(** Property X6.  No event other than a resize adds or removes a
    particle, changes a radius or changes which particle is special. *)
Theorem particles_stable (config : Config) (random : nat -> R)
    (popupElement : bool) (es : list Event) (s s' : State) :
  Forall (fun e => isResize e = false) es ->
  run config random popupElement es s = Some s' ->
  map Particle.radius (particles s') = map Particle.radius (particles s)
  /\ map Particle.isEasterEgg (particles s')
     = map Particle.isEasterEgg (particles s).
Proof.
  intros Hes. revert s. induction Hes as [| e rest He Hrest IH];
    intros s Hrun; simpl in Hrun.
  - injection Hrun as <-. split; reflexivity.
  - destruct (handle config random popupElement e s) as [s1 |] eqn:E;
      [| discriminate].
    destruct (IH s1 Hrun) as [-> ->]. clear IH Hrun.
    assert (Hsame : particles s1 = particles s
                    \/ exists W H m down,
                         particles s1
                         = map (update config W H m down) (particles s)).
    { destruct e; simpl in E; try discriminate He.
      - destruct (truthy (animationFrameId s)); injection E as <-;
          [| left; reflexivity].
        right. destruct (animate_frame config s)
          as (_ & _ & _ & _ & _ & _ & -> & _). eauto.
      - injection E as <-. left. reflexivity.
      - injection E as <-. left. reflexivity.
      - injection E as <-. left.
        apply (press_position_stable config popupElement event s).
      - injection E as <-. left. reflexivity.
      - injection E as <-. left. reflexivity.
      - destruct (existsb (Nat.eqb id) (pendingTimeouts s));
          injection E as <-; left; [| reflexivity].
        rewrite hideEasterEggPopup_particles. reflexivity.
      - injection E as <-. left. apply hideEasterEggPopup_particles. }
    destruct Hsame as [-> | (W & H & m & down & ->)]; [split; reflexivity |].
    rewrite !map_map. split; apply map_ext; intros p.
    + apply update_radius.
    + apply update_isEasterEgg.
Qed.

Lemma particles_stable_witness :
  map Particle.isEasterEgg
    (particles
       (mouseup (mouseout (mousedown shipped true (pressAt 300 200) scene))))
  = [false; true].
Proof.
  apply (particles_stable shipped (fun _ => 0%R) true
           [MousePressed (pressAt 300 200); MouseLeft; MouseReleased]
           scene
           (mouseup (mouseout (mousedown shipped true (pressAt 300 200) scene)))).
  - repeat constructor.
  - reflexivity.
Defined.

(* ================================================================= *)
(** ** New particles *)

Lemma newParticle_asConstructed (config : Config) (random : nat -> R)
    (W H : R) (k : nat) :
  (forall i : nat, (0 <= random i < 1)%R) ->
  (0 < particleRadius config)%R -> (0 <= particleSpeed config)%R ->
  (3 * particleRadius config <= W)%R -> (3 * particleRadius config <= H)%R ->
  asConstructed config W H (newParticle config random W H k).
Proof.
  intros Hrand Hpr Hs HW HH.
  pose proof (Hrand k) as H0. pose proof (Hrand (k + 1)%nat) as H1.
  pose proof (Hrand (k + 2)%nat) as H2. pose proof (Hrand (k + 3)%nat) as H3.
  pose proof (Hrand (k + 4)%nat) as H4.
  unfold asConstructed, newParticle, getRandom, inBounds.
  cbn [JS.mul JS.sub JS.add JS.neg JS.eqb Particle.radius Particle.x
       Particle.y Particle.vx Particle.vy Particle.isEasterEgg].
  set (pr := particleRadius config) in *.
  set (sp := particleSpeed config) in *.
  set (r := (random k * (pr * 1.5 + - (pr * 0.5)) + pr * 0.5)%R).
  assert (Hr : (pr * 0.5 <= r <= pr * 1.5)%R) by (unfold r; nra).
  set (v0 := (random (k + 3)%nat * (sp + - - sp) + - sp)%R).
  set (w0 := (random (k + 4)%nat * (sp + - - sp) + - sp)%R).
  assert (Hv0 : (Rabs v0 <= sp)%R) by (apply Rabs_le; unfold v0; nra).
  assert (Hw0 : (Rabs w0 <= sp)%R) by (apply Rabs_le; unfold w0; nra).
  exists r, (if JS.Reqb v0 0 then 0.1%R else v0),
            (if JS.Reqb w0 0 then 0.1%R else w0).
  split; [reflexivity |].
  split; [destruct (JS.Reqb v0 0); reflexivity |].
  split; [destruct (JS.Reqb w0 0); reflexivity |].
  split; [exact Hr |].
  split.
  { cbn [JS.le]. repeat split; apply Rleb_true; nra. }
  unfold JS.Reqb.
  destruct (Req_dec_T v0 0), (Req_dec_T w0 0);
    repeat split; auto; lra.
Qed.

(** Property X7.  When [Math.random] stays in [0, 1), the configured
    radius is positive, the speed is not negative and the canvas is at
    least three configured radii wide and tall, every particle [init]
    constructs has a radius between 0.5 and 1.5 times the configured one,
    lies inside the canvas a radius away from each edge, is not special,
    and has a velocity with no zero component, each component within the
    base speed or equal to the 0.1 that replaces a zero draw. *)
Theorem particles_asConstructed (config : Config) (random : nat -> R)
    (W H : R) (n k : nat) :
  (forall i : nat, (0 <= random i < 1)%R) ->
  (0 < particleRadius config)%R -> (0 <= particleSpeed config)%R ->
  (3 * particleRadius config <= W)%R -> (3 * particleRadius config <= H)%R ->
  Forall (asConstructed config W H) (makeParticles config random W H n k).
Proof.
  intros Hrand Hpr Hs HW HH. revert k.
  induction n as [| n IH]; intros k; simpl; constructor.
  - apply newParticle_asConstructed; assumption.
  - apply IH.
Qed.

Lemma particles_asConstructed_witness :
  Forall (asConstructed shipped 800 600)
    (makeParticles shipped (fun _ => 0.5%R) 800 600 120 0).
Proof.
  apply particles_asConstructed; simpl; try lra.
  intros _. lra.
Defined.

(* ================================================================= *)
(** ** Speed and reflection *)

Lemma bounceX_velocity (W : R) (p : Particle.t) :
  Particle.vx (bounceX W p) = Particle.vx p
  \/ Particle.vx (bounceX W p) = - Particle.vx p.
Proof.
  unfold bounceX.
  match goal with |- context [if ?c then _ else _] => destruct c end;
    [right | left]; reflexivity.
Qed.

Lemma bounceY_velocity (H : R) (p : Particle.t) :
  Particle.vy (bounceY H p) = Particle.vy p
  \/ Particle.vy (bounceY H p) = - Particle.vy p.
Proof.
  unfold bounceY.
  match goal with |- context [if ?c then _ else _] => destruct c end;
    [right | left]; reflexivity.
Qed.

(** Unless the pressed pointer is exactly on the particle, the force step
    keeps a capped velocity capped. *)
Lemma repel_capped (config : Config) (m : Mouse.t) (down : bool)
    (p : Particle.t) (a b : R) :
  Particle.x p = Fin a -> Particle.y p = Fin b ->
  (0 <= particleSpeed config)%R ->
  cappedVelocity config p ->
  ~ (down = true /\ onParticle m p) ->
  cappedVelocity config (repel config m down p).
Proof.
  intros Hx Hy Hs Hcap Havoid.
  destruct down; [| exact Hcap].
  destruct (Mouse.x m) as [mx |] eqn:Emx;
    [| unfold repel; rewrite Emx; exact Hcap].
  destruct (Mouse.y m) as [my |] eqn:Emy;
    [| unfold repel; rewrite Emx, Emy; exact Hcap].
  assert (Hidle : forall q, q = p -> cappedVelocity config q)
    by (intros q ->; exact Hcap).
  destruct mx as [| | mx |], my as [| | my |];
    try (apply Hidle; unfold repel; rewrite Emx, Emy, Hx, Hy; simpl;
         repeat match goal with
                | |- context [JS.Rltb ?u ?v] => destruct (JS.Rltb u v)
                end; reflexivity).
  set (d := R_sqrt.sqrt ((a - mx) * (a - mx) + (b - my) * (b - my))).
  destruct (Rlt_dec d (mouseRepelRadius config)) as [Hlt | Hge].
  - assert (Hd : (0 < d)%R).
    { destruct (Req_dec_T d 0) as [H0 | Hn0].
      - apply sqrt_squares_0 in H0. destruct H0 as [Hu Hv].
        exfalso. apply Havoid. split; [reflexivity |].
        unfold onParticle. rewrite Emx, Emy, Hx, Hy.
        split; do 2 f_equal; lra.
      - pose proof (sqrt_squares_pos (a - mx) (b - my)). fold d in H. lra. }
    rewrite (repel_force config m p a b mx my Hx Hy Emx Emy (conj Hd Hlt)).
    fold d. destruct Hcap as (v & w & Hv & Hw & _ & _).
    rewrite Hv, Hw. cbn [JS.add].
    set (ms := (particleSpeed config * 3)%R).
    assert (Hms : (- ms <= ms)%R) by (unfold ms; lra).
    edestruct (clamp_range (- ms) ms) as [c [-> Hc]];
      [exact Hms | reflexivity |].
    edestruct (clamp_range (- ms) ms) as [e [-> He]];
      [exact Hms | reflexivity |].
    unfold ms in *.
    exists c, e. repeat split; try reflexivity; apply Rabs_le; lra.
  - apply Hidle. unfold repel. rewrite Emx, Emy, Hx, Hy. simpl.
    fold (a - mx)%R (b - my)%R.
    rewrite (Rltb_false ((a - mx) * (a - mx) + (b - my) * (b - my)) 0)
      by apply squares_nonneg.
    fold d. simpl. rewrite (Rltb_false d (mouseRepelRadius config)) by lra.
    reflexivity.
Qed.

Lemma update_capped (config : Config) (W H r : R) (m : Mouse.t)
    (down : bool) (p : Particle.t) :
  Particle.radius p = Fin r -> inBounds W H p ->
  (0 <= particleSpeed config)%R ->
  cappedVelocity config p ->
  ~ (down = true /\ onParticle m p) ->
  cappedVelocity config (update config W H m down p).
Proof.
  intros Hr Hin Hs Hcap Havoid.
  destruct (inBounds_finite W H r p Hr Hin) as (a & b & Hx & Hy & _ & _).
  pose proof (repel_capped config m down p a b Hx Hy Hs Hcap Havoid)
    as (v & w & Hv & Hw & Hvc & Hwc).
  unfold update. set (q := move (repel config m down p)).
  assert (Hqv : Particle.vx q = Fin v) by exact Hv.
  assert (Hqw : Particle.vy q = Fin w) by exact Hw.
  destruct (bounceX_frame W q) as (_ & Fvy & _).
  destruct (bounceY_frame H (bounceX W q)) as (_ & Gvx & _).
  assert (Hvx : exists v', Particle.vx (bounceY H (bounceX W q)) = Fin v'
                           /\ (Rabs v' <= particleSpeed config * 3)%R).
  { rewrite Gvx. destruct (bounceX_velocity W q) as [-> | ->]; rewrite Hqv;
      [exists v | exists (- v)%R]; split; try reflexivity;
      rewrite ?Rabs_Ropp; assumption. }
  assert (Hvy : exists w', Particle.vy (bounceY H (bounceX W q)) = Fin w'
                           /\ (Rabs w' <= particleSpeed config * 3)%R).
  { destruct (bounceY_velocity H (bounceX W q)) as [-> | ->];
      rewrite Fvy, Hqw; [exists w | exists (- w)%R]; split; try reflexivity;
      rewrite ?Rabs_Ropp; assumption. }
  destruct Hvx as (v' & Hv' & Hv'c). destruct Hvy as (w' & Hw' & Hw'c).
  exists v', w'. repeat split; assumption.
Qed.

(** Property X8.  The speed cap holds along any run of ticks: a particle
    inside the canvas whose velocity components are within three times the
    base speed keeps them so, tick after tick, whatever the pointer does,
    as long as the pressed pointer is never exactly on it. *)
Theorem speed_stays_capped (config : Config) (W H r : R)
    (trace : list (Mouse.t * bool)) (p : Particle.t) :
  (2 * r <= W)%R -> (2 * r <= H)%R -> (0 <= particleSpeed config)%R ->
  Particle.radius p = Fin r ->
  inBounds W H p -> cappedVelocity config p ->
  avoids config W H trace p ->
  cappedVelocity config (updates config W H trace p).
Proof.
  intros HW HH Hs. revert p.
  induction trace as [| [m down] rest IH];
    intros p Hr Hin Hcap Hav; simpl in *.
  - exact Hcap.
  - destruct Hav as [Hnow Hrest].
    assert (Hnum : numericVelocity p).
    { destruct Hcap as (v & w & Hv & Hw & _). unfold numericVelocity.
      rewrite Hv, Hw. split; reflexivity. }
    destruct (update_inBounds config W H r m down p Hr HW HH Hin Hnum Hnow)
      as (Hr' & Hin' & _).
    apply IH; try assumption.
    apply (update_capped config W H r); assumption.
Qed.

Lemma speed_stays_capped_witness :
  cappedVelocity shipped
    (updates shipped 800 600
       [(Mouse.mk (Some (Fin 0)) (Some (Fin 0)), true);
        (Mouse.mk None None, false)] nearOrigin).
Proof.
  apply (speed_stays_capped shipped 800 600 4).
  - lra.
  - lra.
  - simpl. lra.
  - reflexivity.
  - unfold inBounds, nearOrigin. simpl. repeat split; apply Rleb_true; lra.
  - exists 0.1%R, 0.1%R. simpl.
    repeat split; try reflexivity; apply Rabs_le; lra.
  - simpl. split.
    + intros [_ [Hx _]]. simpl in Hx. injection Hx as Hx. lra.
    + split; [| exact I]. intros [Hd _]. discriminate Hd.
Defined.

__Task goal__
For the word "popupElement", count the lines of the listing above that hold it; the number alone is the answer.

__Response below__
4